Editor’s Note: Amy Skinner is a regular guest columnist and has been a horse gal since age six. She has presented twice at the Best Horse Practices Summit and is the author of To Catch a Horse: Finding the Heart of your Horsemanship.
She rides and teaches dressage and Western. Skinner has studied at the Royal Andalusian School of Equestrian Art in Spain, with Brent Graef, Leslie Desmond, and many others. Visit her website here.
Amy Skinner writes:
In the culture of dressage, many riders think of contact as the first priority. When their ride begins, they pick up the reins and only loosened at the end when riders dismount. “The horse has to learn to accept the contact” is the phrase I hear.
Young horses started in dressage are often and unfortunately lunged with side reins before being ridden to teach them to accept contact before learning how to carry themselves or even how to be steered. Riding on a loose rein, or even loosening to the reins periodically, puts one at risk of being called ‘not a real’ dressage rider.
Yet the dressage training pyramid begins with rhythm, relaxation, and then connection. The first priority is not contact, but rhythm and relaxation. When a horse has these two qualities, contact is something the horse offers you, not something the horse has to accept.
When ridden into relaxation with rhythm, the horse can willingly reach for the bridle and happily connect to the rider’s hand. Considering contact as something the horse must accept is just another way of saying you expect submission. It says: “here is uncomfortable, meaningless pressure that I expect you to deal with without argument.”
Why do riders say this? Riders with this mentality don’t understand the purpose of dressage.
Dressage done well, with classical values, has the purpose of straightening, strengthening and elasticizing the horse. Think of it like physical therapy for the horse’s body. It isn’t exclusive to expensive horses, big movers, calm horses, or riders who can afford $200 breeches and custom boots.

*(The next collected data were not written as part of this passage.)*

Lemma opens_cons o os : opens (o :: os) = opens [o] + opens os.
Proof. unfold opens. destruct o; simpl; rewrite ?len_cons; unfold len; simpl; lia. Qed.

Lemma opens_nonneg os : 0 <= opens os.
Proof. apply len_nonneg. Qed.

Lemma steps_unused a os reps b h k :
  stream_steps a os reps b -> unused h k (snd a) -> unused h (k - opens os) (snd b).
Proof.
  intros Hs. revert k. induction Hs as [a|a b a' o os rep reps Hs _ IH]; intros k Ha.
  - unfold opens. simpl. by rewrite Z.sub_0_r.
  - rewrite opens_cons, Z.sub_add_distr. eapply IH, step_unused; [done..].
Qed.

Lemma steps_no_handle a os reps b h k :
  stream_steps a os reps b -> unused h k (snd a) -> opens os <= k ->
  no_handle (fst (fst a)) h -> no_handle (fst (fst b)) h.
Proof.
  intros Hs. revert k. induction Hs as [a|a b a' o os rep reps Hs _ IH]; intros k Ha Hk Hl; [done|].
  rewrite opens_cons in Hk. pose proof (opens_nonneg os).
  apply (IH (k - opens [o])); [by eapply step_unused|lia|]. eapply step_no_handle; [done..|lia|done].
Qed.

Lemma unknown_handle a o rep b h :
  stream_step a o rep b -> names_handle h o = true -> no_handle (fst (fst a)) h ->
  rep = StreamReply FWU_STATUS_UNKNOWN 0 [] /\ b = a.
Proof.
  intros Hs Ho Hl. destruct Hs as [| |? ? ? ? ? ? ? ? Hc| | |? ? ? ? ? ? ? Hw|? ? ? ? ? ? ? ? Hr];
    simpl in *; try done; apply Z.eqb_eq in Ho as ->.
  - inversion Hc; subst; [done|]. by edestruct Hl.
  - inversion Hw; subst; [|done]. by edestruct Hl.
  - inversion Hr; subst; [..|done]; by edestruct Hl.
Qed.

Lemma opened_unused l f count o rep l' f' count' :
  stream_step (l, f, count) o rep (l', f', count') -> opens [o] = 1 -> fits 16 count ->
  unused (rep_handle rep) 65535 count'.
Proof.
  intros Hs Ho Hc. inversion Hs as [? ? ? ? ? ? ? ? Hop|? ? ? ? ? ? ? ? ? Hop| | | | |]; subst; try done;
    inversion Hop; subst; by apply unused_fresh.
Qed.

Lemma closed_no_handle l f count h acc rep l' f' count' :
  stream_step (l, f, count) (CloseStream h acc) rep (l', f', count') -> no_handle l' h.
Proof.
  intros Hs. inversion Hs as [| |? ? ? ? ? ? ? ? Hc| | | |]; subst.
  inversion Hc; subst; [done|]. apply without_no_handle.
Qed.

Lemma manager_run_app m f os1 os2 :
  manager_run m f (os1 ++ os2) =
  ('(r1, m, f) ← manager_run m f os1; '(r2, m, f) ← manager_run m f os2; Some (r1 ++ r2, m, f)).
Proof.
  revert m f. induction os1 as [|o os1 IH]; intros m f; simpl.
  - by destruct (manager_run m f os2) as [[[??]?]|].
  - destruct (manager_step m f o) as [[[rep m1] f1]|]; [|done]. simpl. rewrite IH.
    destruct (manager_run m1 f1 os1) as [[[r1 m2] f2]|]; [|done]. simpl.
    by destruct (manager_run m2 f2 os2) as [[[??]?]|].
Qed.

(** ** Properties *)

(** C24: the stream manager refines the list of open streams.  After
    stream_manager_init on any pool and over any firmware store, a sequence of
    operations gives the replies, the store calls and the open streams of the
    abstract manager: a list of at most four streams, most recently opened first,
    in which opening cancels the streams on the same buffer or installer and, when
    all four contexts are in use, closes the one opened first (reading and writing
    do not make a stream more recent).  The pool's links and handles stay
    consistent and buffer streams stay inside their buffers ([manager_ok]).  A
    sequence only fails to return where a commit or a write of the store does not
    return or the data to be written is not in memory; what precedes that operation
    is as described. *)
Theorem stream_manager_refines m f os :
  len (contexts m) = FWU_STREAM_MANAGER_POOL_SIZE -> Forall stream_op_ok os ->
  exists m0, stream_manager_init m = Some m0 /\ open_streams m0 = [] /\
    match manager_run m0 f os with
    | Some (reps, m', f') => manager_ok m' /\ (length (open_streams m') <= 4)%nat /\
        stream_steps ([], f, 0) os reps (open_streams m', f', rolling_count m')
    | None => run_stops m0 f os
    end.
Proof.
  intros Hlen Hos. destruct (init_ok m Hlen) as (m0 & Hi & Hok & Hs & Hc).
  exists m0. do 2 (split; [done|]). pose proof (manager_run_ok m0 f os Hok Hos) as Hr.
  destruct (manager_run m0 f os) as [[[reps m'] f']|]; [|done]. rewrite Hs, Hc in Hr.
  destruct Hr as [Hok' Hss]. split; [done|]. split; [|done].
  destruct Hok' as [(fl & al & Hm) _]. pose proof (sm_length _ _ _ Hm) as Hl.
  rewrite <- (length_map stream_index), (streams_index _ _ _ Hm). lia.
Qed.

(** A stale handle is rejected.  Once the stream an open call returned is
    closed, whatever the operations before and after that, every operation on its
    handle answers FWU_STATUS_UNKNOWN and changes nothing, as long as at most
    2^16 - 1 further streams were opened: reusing the context does not make the
    old handle valid again. *)
Theorem stale_handle_rejected m f o rep m1 f1 os1 acc os2 o' reps m2 f2 :
  manager_ok m -> opens [o] = 1 -> stream_op_ok o -> manager_step m f o = Some (rep, m1, f1) ->
  Forall stream_op_ok os1 -> Forall stream_op_ok os2 -> opens os1 + opens os2 <= 65535 ->
  names_handle (rep_handle rep) o' = true ->
  manager_run m1 f1 (os1 ++ CloseStream (rep_handle rep) acc :: os2) = Some (reps, m2, f2) ->
  exists m3, manager_step m2 f2 o' = Some (StreamReply FWU_STATUS_UNKNOWN 0 [], m3, f2) /\
    open_streams m3 = open_streams m2.
Proof.
  intros Hm Hop Ho Hstep Hos1 Hos2 Hn Ho' Hrun.
  pose proof (manager_step_ok m f o Hm Ho) as H1. rewrite Hstep in H1. destruct H1 as [Hm1 Hs].
  set (h := rep_handle rep) in *.
  assert (unused h 65535 (rolling_count m1)) as Hu.
  { destruct Hm as [(fl & al & Hsm) _]. eapply opened_unused; [done..|]. apply (ok_count _ _ _ Hsm). }
  rewrite manager_run_app in Hrun. pose proof (manager_run_ok m1 f1 os1 Hm1 Hos1) as Hr1.
  destruct (manager_run m1 f1 os1) as [[[r1 m1'] f1']|]; [|done]. destruct Hr1 as [Hm2 Hs1].
  cbn [mbind option_bind manager_run] in Hrun.
  pose proof (manager_step_ok m1' f1' (CloseStream h acc) Hm2 I) as Hr2.
  destruct (manager_step m1' f1' (CloseStream h acc)) as [[[rc m3] f3]|]; [|done].
  destruct Hr2 as [Hm3 Hs2]. cbn [mbind option_bind] in Hrun.
  pose proof (manager_run_ok m3 f3 os2 Hm3 Hos2) as Hr3.
  destruct (manager_run m3 f3 os2) as [[[r3 m4] f4]|]; [|done]. destruct Hr3 as [Hm4 Hs3].
  cbn [mbind option_bind] in Hrun. injection Hrun as _ -> ->.
  pose proof (steps_unused _ _ _ _ _ _ Hs1 Hu) as Hu2. pose proof (opens_nonneg os1).
  apply (step_unused _ _ _ _ _ _ Hs2) in Hu2 as Hu3. simpl in Hu2, Hu3.
  assert (no_handle (open_streams m2) h) as Hno.
  { apply (steps_no_handle _ _ _ _ h _ Hs3 Hu3); [change (opens [CloseStream h acc]) with 0; lia|].
    by eapply closed_no_handle. }
  assert (stream_op_ok o') as Hok' by (by destruct o').
  pose proof (manager_step_ok m2 f2 o' Hm4 Hok') as Hr4.
  destruct (manager_step m2 f2 o') as [[[rep' m5] f5]|].
  - destruct Hr4 as [_ Hs4]. destruct (unknown_handle _ _ _ _ h Hs4 Ho' Hno) as [-> Hb].
    injection Hb as Hb1 Hb2 Hb3. exists m5. by rewrite Hb2.
  - exfalso. destruct o'; simpl in Ho', Hr4; try done; apply Z.eqb_eq in Ho' as ->.
    + destruct Hr4 as (s & Hin & Hh & _). by apply (Hno s).
    + destruct Hr4 as (s & ? & ? & ? & Hin & Hh & _). by apply (Hno s).
Qed.
End Spec.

Dressage is the art of making your horse the most comfortable they can be with the goal of longevity. Dressage should improve horses’ soundness and overall quality of life. It should protect the mind of the horse.
If your priority is submission and a certain head and neck shape, that original purpose of dressage is not possible.
When it comes to teaching students to ride horses into a balanced, willing contact, trail and Western riders are often easier pupils than riders with dressage backgrounds, who have heavy hands and a strict mindset around contact. With the latter, I often must substantiate my dressage experience as the contact method is unfamiliar. It’s hard to teach a mind so closed, and it’s hard for a horse to soften to a hand so hard and fixed.
I want hand and leg aids to be something the horse loves, something they seek. When rhythm and relaxation are put first, they can do this. My seat can feel good to them because their backs are not tense. They will enjoy following where my seat guides them.
With my hands, I can offer contact as something to reach toward and take when they are ready, just as you can stretch out your hand for someone to take once they trust you. Contact happens on the horse’s time. Contact, done well, has a feel that is pleasant for both parties. It is dynamic and stride for stride, not something you hold in one place. Good contact is like dancing with the horse’s mouth; there is give-and-take, breathing room, and the utmost respect for the mouth of the friend who allows you into their life.
Contact is a gift your horses give you, not something you greedily take from them.